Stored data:
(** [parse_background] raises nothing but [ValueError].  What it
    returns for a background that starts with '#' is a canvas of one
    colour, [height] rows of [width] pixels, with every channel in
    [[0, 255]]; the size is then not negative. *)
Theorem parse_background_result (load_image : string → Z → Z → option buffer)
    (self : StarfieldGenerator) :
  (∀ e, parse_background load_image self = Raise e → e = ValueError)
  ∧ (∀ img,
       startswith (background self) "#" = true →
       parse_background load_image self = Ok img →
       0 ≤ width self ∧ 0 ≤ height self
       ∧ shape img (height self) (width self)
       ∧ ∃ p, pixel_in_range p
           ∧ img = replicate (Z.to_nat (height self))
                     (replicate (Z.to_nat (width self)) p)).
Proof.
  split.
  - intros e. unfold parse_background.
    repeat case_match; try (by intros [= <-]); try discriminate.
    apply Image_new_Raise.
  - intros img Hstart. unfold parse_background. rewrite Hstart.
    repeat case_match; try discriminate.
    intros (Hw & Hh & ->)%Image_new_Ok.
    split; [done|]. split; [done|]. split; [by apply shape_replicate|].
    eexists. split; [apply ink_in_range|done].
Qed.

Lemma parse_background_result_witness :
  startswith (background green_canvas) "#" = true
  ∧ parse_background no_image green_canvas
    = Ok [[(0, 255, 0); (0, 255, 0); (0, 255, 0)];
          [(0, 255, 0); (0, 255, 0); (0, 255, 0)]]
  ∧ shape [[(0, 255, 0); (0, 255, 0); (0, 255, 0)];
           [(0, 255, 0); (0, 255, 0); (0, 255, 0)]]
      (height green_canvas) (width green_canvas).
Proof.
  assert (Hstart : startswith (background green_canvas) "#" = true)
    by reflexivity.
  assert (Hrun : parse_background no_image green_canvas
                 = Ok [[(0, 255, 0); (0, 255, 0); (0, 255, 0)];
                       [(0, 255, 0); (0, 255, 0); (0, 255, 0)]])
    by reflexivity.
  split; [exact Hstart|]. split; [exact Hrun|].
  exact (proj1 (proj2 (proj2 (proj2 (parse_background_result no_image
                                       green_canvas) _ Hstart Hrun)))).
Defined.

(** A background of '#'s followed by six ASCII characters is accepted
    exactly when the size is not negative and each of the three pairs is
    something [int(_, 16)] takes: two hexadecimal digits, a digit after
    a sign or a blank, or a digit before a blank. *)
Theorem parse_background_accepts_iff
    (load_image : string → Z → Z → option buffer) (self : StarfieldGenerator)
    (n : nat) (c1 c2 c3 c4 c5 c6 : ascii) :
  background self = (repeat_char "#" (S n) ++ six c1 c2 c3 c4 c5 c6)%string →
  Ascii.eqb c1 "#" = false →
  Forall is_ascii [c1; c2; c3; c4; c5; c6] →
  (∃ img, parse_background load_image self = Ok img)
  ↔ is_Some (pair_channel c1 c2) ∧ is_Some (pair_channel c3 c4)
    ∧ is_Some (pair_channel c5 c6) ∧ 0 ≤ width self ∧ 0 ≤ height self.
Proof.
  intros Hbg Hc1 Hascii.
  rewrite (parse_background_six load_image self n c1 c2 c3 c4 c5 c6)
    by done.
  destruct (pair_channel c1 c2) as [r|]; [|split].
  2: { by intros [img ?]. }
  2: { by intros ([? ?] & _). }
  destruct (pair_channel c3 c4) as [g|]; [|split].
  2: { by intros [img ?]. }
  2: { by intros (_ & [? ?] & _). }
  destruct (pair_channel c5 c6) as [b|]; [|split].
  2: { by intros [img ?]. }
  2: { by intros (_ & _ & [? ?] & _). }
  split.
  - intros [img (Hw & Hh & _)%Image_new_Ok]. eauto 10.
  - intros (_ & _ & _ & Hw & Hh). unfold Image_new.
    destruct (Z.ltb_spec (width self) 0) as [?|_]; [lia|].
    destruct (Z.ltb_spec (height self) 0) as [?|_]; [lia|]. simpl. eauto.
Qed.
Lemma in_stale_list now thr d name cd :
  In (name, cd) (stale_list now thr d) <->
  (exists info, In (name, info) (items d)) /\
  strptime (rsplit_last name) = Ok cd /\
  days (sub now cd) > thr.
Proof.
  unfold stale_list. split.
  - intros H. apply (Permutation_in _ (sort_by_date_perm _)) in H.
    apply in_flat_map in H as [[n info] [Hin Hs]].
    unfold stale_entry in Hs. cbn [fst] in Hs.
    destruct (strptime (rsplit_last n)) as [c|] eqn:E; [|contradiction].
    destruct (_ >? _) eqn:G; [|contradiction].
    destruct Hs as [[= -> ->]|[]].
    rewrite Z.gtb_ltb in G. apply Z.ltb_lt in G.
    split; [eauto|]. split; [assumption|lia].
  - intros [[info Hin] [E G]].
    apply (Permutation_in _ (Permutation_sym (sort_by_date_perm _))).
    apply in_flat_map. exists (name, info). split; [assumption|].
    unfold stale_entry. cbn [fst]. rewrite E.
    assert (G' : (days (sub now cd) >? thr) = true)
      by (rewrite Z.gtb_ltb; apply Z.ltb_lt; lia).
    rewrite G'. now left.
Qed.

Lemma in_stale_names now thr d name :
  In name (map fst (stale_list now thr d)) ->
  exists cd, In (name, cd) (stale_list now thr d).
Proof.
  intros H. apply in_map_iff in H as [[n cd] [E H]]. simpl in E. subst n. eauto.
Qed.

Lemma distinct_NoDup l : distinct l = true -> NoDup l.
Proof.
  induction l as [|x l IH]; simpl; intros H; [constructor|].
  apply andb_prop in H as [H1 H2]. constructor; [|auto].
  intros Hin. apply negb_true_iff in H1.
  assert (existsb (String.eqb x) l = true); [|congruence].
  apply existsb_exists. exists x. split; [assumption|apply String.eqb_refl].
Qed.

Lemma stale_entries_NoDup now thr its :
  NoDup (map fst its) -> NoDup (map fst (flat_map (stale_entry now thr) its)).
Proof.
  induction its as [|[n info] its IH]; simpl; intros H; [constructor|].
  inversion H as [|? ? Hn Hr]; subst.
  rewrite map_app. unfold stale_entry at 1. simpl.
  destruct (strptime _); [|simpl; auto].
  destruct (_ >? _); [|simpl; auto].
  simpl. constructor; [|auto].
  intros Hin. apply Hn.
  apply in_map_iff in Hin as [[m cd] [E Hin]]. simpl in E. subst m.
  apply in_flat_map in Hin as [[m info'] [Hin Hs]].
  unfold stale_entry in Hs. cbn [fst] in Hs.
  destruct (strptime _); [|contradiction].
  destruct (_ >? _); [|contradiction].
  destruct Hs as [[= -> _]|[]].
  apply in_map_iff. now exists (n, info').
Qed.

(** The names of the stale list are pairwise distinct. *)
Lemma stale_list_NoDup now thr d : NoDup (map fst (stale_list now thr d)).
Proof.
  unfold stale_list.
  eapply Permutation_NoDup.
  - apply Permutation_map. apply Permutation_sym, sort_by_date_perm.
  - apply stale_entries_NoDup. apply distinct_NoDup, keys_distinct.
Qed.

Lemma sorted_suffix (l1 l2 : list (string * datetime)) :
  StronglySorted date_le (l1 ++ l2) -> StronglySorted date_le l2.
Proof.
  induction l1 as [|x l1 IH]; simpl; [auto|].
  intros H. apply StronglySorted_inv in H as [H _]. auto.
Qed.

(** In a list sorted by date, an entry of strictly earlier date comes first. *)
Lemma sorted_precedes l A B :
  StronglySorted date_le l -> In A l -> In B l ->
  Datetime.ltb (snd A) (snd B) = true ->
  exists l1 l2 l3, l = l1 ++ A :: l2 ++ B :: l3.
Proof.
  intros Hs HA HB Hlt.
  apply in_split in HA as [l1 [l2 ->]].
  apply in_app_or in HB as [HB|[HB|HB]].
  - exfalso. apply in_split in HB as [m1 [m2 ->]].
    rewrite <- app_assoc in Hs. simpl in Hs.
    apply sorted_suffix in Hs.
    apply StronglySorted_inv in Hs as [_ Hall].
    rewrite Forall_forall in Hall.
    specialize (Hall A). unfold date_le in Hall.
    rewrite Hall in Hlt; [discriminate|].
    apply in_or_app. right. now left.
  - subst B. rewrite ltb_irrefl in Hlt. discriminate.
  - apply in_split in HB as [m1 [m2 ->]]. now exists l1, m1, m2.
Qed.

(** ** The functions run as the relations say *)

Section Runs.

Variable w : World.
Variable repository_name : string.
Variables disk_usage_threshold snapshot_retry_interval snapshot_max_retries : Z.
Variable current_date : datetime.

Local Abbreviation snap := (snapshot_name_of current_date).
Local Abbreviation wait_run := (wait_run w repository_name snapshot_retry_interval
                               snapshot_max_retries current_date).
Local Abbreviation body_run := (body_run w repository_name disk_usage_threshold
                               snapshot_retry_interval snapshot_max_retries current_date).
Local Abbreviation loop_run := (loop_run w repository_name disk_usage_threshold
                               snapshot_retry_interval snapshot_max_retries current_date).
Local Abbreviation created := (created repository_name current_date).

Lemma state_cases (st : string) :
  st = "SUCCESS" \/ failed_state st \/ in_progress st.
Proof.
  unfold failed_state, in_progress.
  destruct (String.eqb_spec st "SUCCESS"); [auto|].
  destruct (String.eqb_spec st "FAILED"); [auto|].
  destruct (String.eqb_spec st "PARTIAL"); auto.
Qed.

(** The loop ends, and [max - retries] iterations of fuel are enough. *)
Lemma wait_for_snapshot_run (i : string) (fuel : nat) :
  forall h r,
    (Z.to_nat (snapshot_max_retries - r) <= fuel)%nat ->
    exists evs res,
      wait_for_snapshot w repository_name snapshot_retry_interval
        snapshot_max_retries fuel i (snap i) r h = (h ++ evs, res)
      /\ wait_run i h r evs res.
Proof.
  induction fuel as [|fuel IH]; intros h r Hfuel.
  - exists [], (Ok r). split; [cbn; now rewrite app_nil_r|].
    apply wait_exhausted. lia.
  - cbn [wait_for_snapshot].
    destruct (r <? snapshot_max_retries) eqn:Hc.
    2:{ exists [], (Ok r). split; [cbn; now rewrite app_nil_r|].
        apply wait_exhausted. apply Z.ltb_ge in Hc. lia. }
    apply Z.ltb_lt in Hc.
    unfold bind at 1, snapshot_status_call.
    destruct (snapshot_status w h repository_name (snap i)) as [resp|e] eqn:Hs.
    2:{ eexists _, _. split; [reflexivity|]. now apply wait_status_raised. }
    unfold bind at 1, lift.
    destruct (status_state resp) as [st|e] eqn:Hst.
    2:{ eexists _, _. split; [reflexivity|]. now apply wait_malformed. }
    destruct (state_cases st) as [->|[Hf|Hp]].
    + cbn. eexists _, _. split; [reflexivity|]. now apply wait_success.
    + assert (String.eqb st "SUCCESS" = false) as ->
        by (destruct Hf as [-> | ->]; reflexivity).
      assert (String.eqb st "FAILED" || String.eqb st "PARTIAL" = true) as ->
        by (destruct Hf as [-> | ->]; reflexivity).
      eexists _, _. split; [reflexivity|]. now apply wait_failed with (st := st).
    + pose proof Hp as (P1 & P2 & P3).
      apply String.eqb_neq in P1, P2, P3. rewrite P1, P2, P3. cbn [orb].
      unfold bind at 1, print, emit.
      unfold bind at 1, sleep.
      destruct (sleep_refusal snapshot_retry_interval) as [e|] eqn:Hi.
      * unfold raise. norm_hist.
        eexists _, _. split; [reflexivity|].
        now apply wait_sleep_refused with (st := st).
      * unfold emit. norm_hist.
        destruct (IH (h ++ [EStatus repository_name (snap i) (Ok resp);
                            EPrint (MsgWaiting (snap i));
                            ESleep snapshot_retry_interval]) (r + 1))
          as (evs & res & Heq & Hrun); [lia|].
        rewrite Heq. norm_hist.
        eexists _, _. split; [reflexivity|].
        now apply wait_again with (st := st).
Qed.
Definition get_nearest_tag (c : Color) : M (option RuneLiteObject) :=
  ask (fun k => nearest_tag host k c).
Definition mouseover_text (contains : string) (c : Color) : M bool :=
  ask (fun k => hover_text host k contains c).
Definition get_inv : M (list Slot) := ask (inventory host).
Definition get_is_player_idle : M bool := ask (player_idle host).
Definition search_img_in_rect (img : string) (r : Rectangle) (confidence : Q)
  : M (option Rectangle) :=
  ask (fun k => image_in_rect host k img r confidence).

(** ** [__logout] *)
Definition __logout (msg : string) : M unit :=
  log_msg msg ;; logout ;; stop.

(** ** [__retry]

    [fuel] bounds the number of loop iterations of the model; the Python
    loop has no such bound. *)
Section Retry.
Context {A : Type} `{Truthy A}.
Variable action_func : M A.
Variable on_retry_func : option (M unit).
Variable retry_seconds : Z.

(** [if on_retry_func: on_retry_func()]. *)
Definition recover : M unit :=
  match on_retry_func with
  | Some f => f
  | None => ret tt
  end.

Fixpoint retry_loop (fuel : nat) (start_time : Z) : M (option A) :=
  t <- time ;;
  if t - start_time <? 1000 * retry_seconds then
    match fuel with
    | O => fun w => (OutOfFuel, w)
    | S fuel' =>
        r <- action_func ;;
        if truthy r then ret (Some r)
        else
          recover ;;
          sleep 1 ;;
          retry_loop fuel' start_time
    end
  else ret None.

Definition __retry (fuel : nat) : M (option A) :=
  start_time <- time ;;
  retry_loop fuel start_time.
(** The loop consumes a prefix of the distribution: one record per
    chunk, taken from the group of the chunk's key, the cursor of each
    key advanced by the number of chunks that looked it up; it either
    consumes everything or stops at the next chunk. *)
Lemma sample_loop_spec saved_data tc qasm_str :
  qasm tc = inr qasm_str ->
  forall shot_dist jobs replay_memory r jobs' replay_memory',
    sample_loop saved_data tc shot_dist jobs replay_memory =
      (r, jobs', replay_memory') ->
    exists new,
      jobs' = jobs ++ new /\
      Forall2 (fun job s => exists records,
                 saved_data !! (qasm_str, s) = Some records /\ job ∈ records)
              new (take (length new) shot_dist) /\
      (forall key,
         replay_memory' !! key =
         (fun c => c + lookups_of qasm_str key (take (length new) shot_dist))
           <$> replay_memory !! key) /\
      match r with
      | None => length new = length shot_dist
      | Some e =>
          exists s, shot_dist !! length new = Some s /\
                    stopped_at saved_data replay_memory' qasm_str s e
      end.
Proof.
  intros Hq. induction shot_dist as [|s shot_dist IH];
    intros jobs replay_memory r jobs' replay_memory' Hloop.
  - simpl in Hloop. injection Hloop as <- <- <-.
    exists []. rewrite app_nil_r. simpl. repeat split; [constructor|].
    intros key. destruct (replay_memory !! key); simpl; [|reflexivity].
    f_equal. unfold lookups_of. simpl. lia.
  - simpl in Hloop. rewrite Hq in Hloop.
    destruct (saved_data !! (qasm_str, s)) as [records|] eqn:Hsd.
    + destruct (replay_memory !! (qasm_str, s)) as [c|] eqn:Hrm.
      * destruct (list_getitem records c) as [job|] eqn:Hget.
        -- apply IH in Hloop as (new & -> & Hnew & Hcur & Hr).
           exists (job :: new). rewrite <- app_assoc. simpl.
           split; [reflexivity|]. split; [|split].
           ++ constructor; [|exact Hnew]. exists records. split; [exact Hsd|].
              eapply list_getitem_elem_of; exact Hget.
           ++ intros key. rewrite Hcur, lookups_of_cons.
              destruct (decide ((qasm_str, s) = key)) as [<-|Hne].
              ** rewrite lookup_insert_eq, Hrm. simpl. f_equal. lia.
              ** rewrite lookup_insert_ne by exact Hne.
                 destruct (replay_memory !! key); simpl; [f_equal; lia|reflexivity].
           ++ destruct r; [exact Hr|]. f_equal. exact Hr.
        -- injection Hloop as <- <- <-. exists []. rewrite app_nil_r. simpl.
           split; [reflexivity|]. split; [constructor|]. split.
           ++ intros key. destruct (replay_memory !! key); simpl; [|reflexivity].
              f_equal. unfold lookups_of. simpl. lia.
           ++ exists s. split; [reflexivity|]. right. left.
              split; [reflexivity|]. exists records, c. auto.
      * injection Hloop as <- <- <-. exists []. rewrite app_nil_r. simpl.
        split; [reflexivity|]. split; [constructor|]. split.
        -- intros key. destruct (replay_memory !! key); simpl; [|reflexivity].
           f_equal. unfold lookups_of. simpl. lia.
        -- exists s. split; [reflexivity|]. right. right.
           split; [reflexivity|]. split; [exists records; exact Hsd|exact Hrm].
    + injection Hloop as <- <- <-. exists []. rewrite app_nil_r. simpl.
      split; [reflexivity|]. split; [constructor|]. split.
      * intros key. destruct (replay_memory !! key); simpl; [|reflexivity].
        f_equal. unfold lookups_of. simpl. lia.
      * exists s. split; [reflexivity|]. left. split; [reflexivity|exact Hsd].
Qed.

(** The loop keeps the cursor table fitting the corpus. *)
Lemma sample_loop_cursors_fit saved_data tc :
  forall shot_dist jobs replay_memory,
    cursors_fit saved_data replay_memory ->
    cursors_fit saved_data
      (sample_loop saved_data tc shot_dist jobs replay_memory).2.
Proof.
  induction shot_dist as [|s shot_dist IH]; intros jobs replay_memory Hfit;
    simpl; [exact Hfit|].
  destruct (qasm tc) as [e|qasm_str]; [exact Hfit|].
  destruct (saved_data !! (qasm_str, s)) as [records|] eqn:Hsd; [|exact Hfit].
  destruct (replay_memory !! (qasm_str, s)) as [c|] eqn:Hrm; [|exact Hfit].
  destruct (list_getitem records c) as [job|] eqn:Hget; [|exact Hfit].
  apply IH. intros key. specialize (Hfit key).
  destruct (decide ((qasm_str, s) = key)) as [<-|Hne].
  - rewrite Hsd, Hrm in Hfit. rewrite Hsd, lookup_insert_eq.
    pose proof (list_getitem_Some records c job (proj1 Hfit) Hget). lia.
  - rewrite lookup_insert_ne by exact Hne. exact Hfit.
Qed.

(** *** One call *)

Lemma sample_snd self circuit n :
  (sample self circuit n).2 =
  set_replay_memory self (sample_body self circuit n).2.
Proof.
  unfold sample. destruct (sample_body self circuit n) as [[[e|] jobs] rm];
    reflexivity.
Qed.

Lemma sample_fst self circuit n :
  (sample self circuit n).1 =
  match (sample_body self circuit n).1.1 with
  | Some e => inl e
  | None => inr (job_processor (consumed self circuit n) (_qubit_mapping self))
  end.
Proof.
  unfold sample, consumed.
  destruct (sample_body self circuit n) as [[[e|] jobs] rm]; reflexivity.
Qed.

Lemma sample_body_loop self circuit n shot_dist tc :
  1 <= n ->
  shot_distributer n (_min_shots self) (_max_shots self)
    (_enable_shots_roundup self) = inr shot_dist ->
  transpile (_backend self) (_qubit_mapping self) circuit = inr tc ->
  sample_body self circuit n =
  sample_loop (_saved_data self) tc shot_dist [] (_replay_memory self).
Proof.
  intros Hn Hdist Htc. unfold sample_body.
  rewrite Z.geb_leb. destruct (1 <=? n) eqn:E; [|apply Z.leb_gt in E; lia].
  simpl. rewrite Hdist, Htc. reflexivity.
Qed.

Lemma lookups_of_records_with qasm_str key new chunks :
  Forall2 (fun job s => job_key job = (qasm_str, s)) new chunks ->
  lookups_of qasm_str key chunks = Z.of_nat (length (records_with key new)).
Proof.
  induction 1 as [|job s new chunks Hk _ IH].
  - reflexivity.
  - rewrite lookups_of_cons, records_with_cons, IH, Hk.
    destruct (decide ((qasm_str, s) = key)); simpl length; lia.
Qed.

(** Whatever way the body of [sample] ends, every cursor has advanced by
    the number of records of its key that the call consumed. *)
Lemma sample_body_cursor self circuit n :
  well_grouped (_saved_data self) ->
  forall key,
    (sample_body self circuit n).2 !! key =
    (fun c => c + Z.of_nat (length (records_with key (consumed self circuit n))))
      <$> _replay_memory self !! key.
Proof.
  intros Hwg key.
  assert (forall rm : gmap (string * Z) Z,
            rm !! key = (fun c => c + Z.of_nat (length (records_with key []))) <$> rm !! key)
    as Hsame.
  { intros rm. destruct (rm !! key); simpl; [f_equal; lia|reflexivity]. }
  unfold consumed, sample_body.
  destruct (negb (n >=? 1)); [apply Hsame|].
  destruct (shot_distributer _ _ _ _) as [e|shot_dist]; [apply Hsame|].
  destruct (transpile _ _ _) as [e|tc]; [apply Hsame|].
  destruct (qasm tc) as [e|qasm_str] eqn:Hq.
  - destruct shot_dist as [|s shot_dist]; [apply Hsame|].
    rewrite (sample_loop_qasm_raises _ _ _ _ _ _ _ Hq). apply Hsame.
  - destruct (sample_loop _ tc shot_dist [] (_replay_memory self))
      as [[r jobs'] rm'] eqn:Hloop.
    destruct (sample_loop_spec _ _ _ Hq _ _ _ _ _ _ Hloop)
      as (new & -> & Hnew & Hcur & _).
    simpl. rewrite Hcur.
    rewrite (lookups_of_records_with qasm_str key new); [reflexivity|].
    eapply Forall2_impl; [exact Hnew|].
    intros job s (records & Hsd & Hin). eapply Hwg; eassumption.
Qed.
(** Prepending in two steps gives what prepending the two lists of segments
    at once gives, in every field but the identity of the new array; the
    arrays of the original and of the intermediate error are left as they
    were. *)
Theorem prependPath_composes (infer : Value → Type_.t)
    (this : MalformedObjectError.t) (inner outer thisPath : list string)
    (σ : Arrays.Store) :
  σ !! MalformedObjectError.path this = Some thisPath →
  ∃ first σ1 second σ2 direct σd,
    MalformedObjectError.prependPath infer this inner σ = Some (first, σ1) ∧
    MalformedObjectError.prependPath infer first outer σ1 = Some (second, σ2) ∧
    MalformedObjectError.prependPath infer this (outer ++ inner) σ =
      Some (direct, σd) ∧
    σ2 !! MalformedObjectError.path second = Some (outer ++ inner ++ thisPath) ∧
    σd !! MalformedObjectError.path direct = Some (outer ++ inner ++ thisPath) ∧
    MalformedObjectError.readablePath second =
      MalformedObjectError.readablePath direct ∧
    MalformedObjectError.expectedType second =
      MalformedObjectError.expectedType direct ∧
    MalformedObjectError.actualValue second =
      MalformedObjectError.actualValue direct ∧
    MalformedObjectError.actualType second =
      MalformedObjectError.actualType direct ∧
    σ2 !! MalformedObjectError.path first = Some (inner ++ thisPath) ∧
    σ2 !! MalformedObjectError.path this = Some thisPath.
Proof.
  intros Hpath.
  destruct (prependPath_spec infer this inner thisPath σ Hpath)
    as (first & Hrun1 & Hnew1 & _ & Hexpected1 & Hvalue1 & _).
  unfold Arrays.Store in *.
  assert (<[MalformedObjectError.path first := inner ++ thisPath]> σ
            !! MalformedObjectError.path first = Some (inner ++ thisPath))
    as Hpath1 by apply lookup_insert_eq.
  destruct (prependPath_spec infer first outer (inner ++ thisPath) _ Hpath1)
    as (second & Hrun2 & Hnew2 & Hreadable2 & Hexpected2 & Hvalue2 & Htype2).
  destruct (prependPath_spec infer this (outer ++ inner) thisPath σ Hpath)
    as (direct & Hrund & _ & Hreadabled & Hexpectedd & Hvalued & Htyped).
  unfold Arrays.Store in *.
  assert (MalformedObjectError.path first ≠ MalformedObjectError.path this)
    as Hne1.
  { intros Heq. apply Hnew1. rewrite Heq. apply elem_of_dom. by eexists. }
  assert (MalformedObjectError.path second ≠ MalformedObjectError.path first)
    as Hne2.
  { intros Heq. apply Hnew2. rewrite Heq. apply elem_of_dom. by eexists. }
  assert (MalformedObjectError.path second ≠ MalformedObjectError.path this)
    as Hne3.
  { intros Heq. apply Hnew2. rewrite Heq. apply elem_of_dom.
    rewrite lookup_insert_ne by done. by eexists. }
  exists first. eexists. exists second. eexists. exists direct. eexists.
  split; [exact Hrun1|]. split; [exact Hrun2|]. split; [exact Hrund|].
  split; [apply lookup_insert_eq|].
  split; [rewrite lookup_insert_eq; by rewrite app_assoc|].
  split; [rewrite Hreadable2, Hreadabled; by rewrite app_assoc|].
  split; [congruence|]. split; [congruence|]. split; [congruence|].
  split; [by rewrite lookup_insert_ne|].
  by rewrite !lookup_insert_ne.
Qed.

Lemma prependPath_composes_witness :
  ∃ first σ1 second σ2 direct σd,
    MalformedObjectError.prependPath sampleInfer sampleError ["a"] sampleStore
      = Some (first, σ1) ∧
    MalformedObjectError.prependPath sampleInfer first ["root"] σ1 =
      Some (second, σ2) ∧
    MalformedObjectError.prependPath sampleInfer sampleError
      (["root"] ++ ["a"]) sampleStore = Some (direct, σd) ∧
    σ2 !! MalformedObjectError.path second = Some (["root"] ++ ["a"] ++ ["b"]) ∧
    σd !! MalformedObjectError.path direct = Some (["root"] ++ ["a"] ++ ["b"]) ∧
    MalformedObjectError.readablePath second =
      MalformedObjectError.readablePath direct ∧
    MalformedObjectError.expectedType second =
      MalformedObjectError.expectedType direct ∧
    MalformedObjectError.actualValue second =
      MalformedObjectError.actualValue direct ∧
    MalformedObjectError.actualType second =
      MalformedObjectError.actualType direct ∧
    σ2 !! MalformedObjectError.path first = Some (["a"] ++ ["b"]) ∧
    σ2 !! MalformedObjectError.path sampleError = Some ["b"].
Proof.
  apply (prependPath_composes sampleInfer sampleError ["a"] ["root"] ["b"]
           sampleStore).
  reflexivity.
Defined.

[Exercise instructions]:
Transcribe, exactly as written, all lines of the entries above from the first to the one containing "parse_background load_image self = Ok img →", and no more.

[Answer box]:
(** [parse_background] raises nothing but [ValueError].  What it
    returns for a background that starts with '#' is a canvas of one
    colour, [height] rows of [width] pixels, with every channel in
    [[0, 255]]; the size is then not negative. *)
Theorem parse_background_result (load_image : string → Z → Z → option buffer)
    (self : StarfieldGenerator) :
  (∀ e, parse_background load_image self = Raise e → e = ValueError)
  ∧ (∀ img,
       startswith (background self) "#" = true →
       parse_background load_image self = Ok img →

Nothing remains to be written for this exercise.